Analyte
Phencyclidine
Street Names / Slang Terms
Angel Dust, Embalming Fluid, Killer Weed, Rocket Fuel, Supergrass
Description
PCP, or phencyclidine, is a dissociative anesthetic that was developed in the 1950s as a surgical anesthetic. Its sedative and anesthetic effects are trance-like, and patients experience a feeling of being “out of body” and detached from their environment. Use of PCP in humans was discontinued in 1965, because it was found that patients often became agitated, delusional, and irrational while recovering from its anesthetic effects.
What Does It Look Like?
PCP is a white crystalline powder that is readily soluble in water or alcohol. It has a distinctive bitter chemical taste.
How Is It Used?
PCP turns up on the illicit drug market in a variety of tablets, capsules, and colored powders. It is normally used in one of three ways: snorted, smoked, or eaten. When it is smoked, PCP is often applied to a leafy material such as mint, parsley, oregano, tobacco, or marijuana. Many people who use PCP may do it unknowingly because PCP is often used as an additive and can be found in marijuana, LSD, or methamphetamine.
Short Term Effects
At low to moderate doses, PCP can cause distinct changes in body awareness, similar to those associated with alcohol intoxication. Other effects can include shallow breathing, flushing, profuse sweating, generalized numbness of the extremities and poor muscular coordination. Use of PCP among adolescents may interfere with hormones related to normal growth and development as well as with the learning process. At high doses, PCP can cause hallucinations as well as seizures, coma, and death. Other effects that can occur at high doses are nausea, vomiting, blurred vision, flicking up and down of the eyes, drooling, loss of balance, and dizziness.
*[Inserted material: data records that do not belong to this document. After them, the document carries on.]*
Lemma init_filled :
  filled a b 1 1
    (for_range 0 cols (fun j m => mset m 0 j j)
       (for_range 0 rows (fun i m => mset m i 0 i) (new_matrix rows cols))).
Proof.
  assert (H1 : let m := for_range 0 rows (fun i m => mset m i 0 i)
                          (new_matrix rows cols) in
               wf_matrix a b m /\ forall i', i' < rows -> mget m i' 0 = i').
  { apply (for_range_ind
             (fun i m => wf_matrix a b m /\ forall i', i' < i -> mget m i' 0 = i')).
    - lia.
    - split; [apply wf_new_matrix | lia].
    - intros i m Hi [Hwf Hc]. split; [by apply wf_mset |].
      intros i' Hi'. destruct (decide (i' = i)) as [-> | Hne].
      + apply mget_mset_eq; [done | lia | lia].
      + rewrite mget_mset_ne by (assumption || lia). apply Hc. lia. }
  destruct H1 as [Hwf1 Hc1].
  set (m1 := for_range 0 rows _ _) in *.
  assert (H2 : let m := for_range 0 cols (fun j m => mset m 0 j j) m1 in
               wf_matrix a b m /\ (forall i', i' < rows -> mget m i' 0 = i') /\
               forall j', j' < cols -> mget m 0 j' = j').
  { apply (for_range_ind
             (fun j m => wf_matrix a b m /\ (forall i', i' < rows -> mget m i' 0 = i') /\
                         forall j', j' < j -> mget m 0 j' = j')).
    - lia.
    - repeat split; [apply Hwf1.. | done | lia].
    - intros j m Hj (Hwf & Hc & Hr). split; [by apply wf_mset |]. split.
      + intros i' Hi'. destruct (decide (i' = 0 /\ j = 0)) as [[-> ->] | Hne].
        * apply mget_mset_eq; [done | lia | lia].
        * rewrite mget_mset_ne by (assumption || lia). by apply Hc.
      + intros j' Hj'. destruct (decide (j' = j)) as [-> | Hne].
        * apply mget_mset_eq; [done | lia | lia].
        * rewrite mget_mset_ne by (assumption || lia). apply Hr. lia. }
  destruct H2 as (Hwf2 & Hc2 & Hr2).
  repeat split; try apply Hwf2; try done.
  - intros i' j' Hi' _ Hj'. assert (i' = 0) as -> by lia. by apply Hr2.
  - intros j' Hj' _ Hr. assert (j' = 0) as -> by lia.
    rewrite cell_col0. by apply Hc2.
Qed.

Lemma row_filled i m :
  1 <= i < rows ->
  filled a b i 1 m ->
  filled a b (S i) 1
    (for_range 1 cols (fun j m =>
       mset m i j
         (min3 (mget m (i - 1) (j - 1) + cost a b i j)
               (mget m i (j - 1) + 1)
               (mget m (i - 1) j + 1))) m).
Proof.
  intros Hi Hm.
  assert (H : filled a b i cols
                (for_range 1 cols (fun j m =>
                   mset m i j
                     (min3 (mget m (i - 1) (j - 1) + cost a b i j)
                           (mget m i (j - 1) + 1)
                           (mget m (i - 1) j + 1))) m)).
  { apply (for_range_ind (fun j m => filled a b i j m)); [lia | done |].
    intros j t Hj (Hwf & Hc & Hup & Hrow).
    split; [by apply wf_mset |]. split; [| split].
    - intros i' Hi'. rewrite mget_mset_ne by (assumption || lia). by apply Hc.
    - intros i' j' Hi' Hr Hj'. rewrite mget_mset_ne by (assumption || lia). by apply Hup.
    - intros j' Hj' Hjc Hr. destruct (decide (j' = j)) as [-> | Hne].
      + rewrite mget_mset_eq by (assumption || lia).
        destruct i as [|i']; [lia |]. destruct j as [|j0]; [lia |].
        simpl cell. replace (S i' - 1) with i' by lia.
        replace (S j0 - 1) with j0 by lia.
        rewrite (Hup i' j0), (Hup i' (S j0)), (Hrow j0) by lia.
        done.
      + rewrite mget_mset_ne by (assumption || lia). apply Hrow; lia. }
  destruct H as (Hwf & Hc & Hup & Hrow).
  repeat split; try apply Hwf; try done.
  - intros i' j' Hi' Hr Hj'. destruct (decide (i' = i)) as [-> | Hne].
    + by apply Hrow.
    + apply Hup; lia.
  - intros j' Hj' _ Hr. assert (j' = 0) as -> by lia.
    rewrite cell_col0. by apply Hc.
Qed.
High doses can also cause effects similar to symptoms of schizophrenia, such as delusions, paranoia, disordered thinking, a sensation of distance from one’s environment, and catatonia. Speech is often sparse and garbled. PCP has sedative effects, and interactions with other central nervous system depressants, such as alcohol and benzodiazepines, can lead to coma or accidental overdose.
Long Term Effects
PCP is addicting; that is, its use often leads to psychological dependence, craving, and compulsive PCP-seeking behavior. People who use PCP for long periods report memory loss, difficulties with speech and thinking, depression, and weight loss. These symptoms can persist up to a year after cessation of PCP use. Mood disorders also have been reported.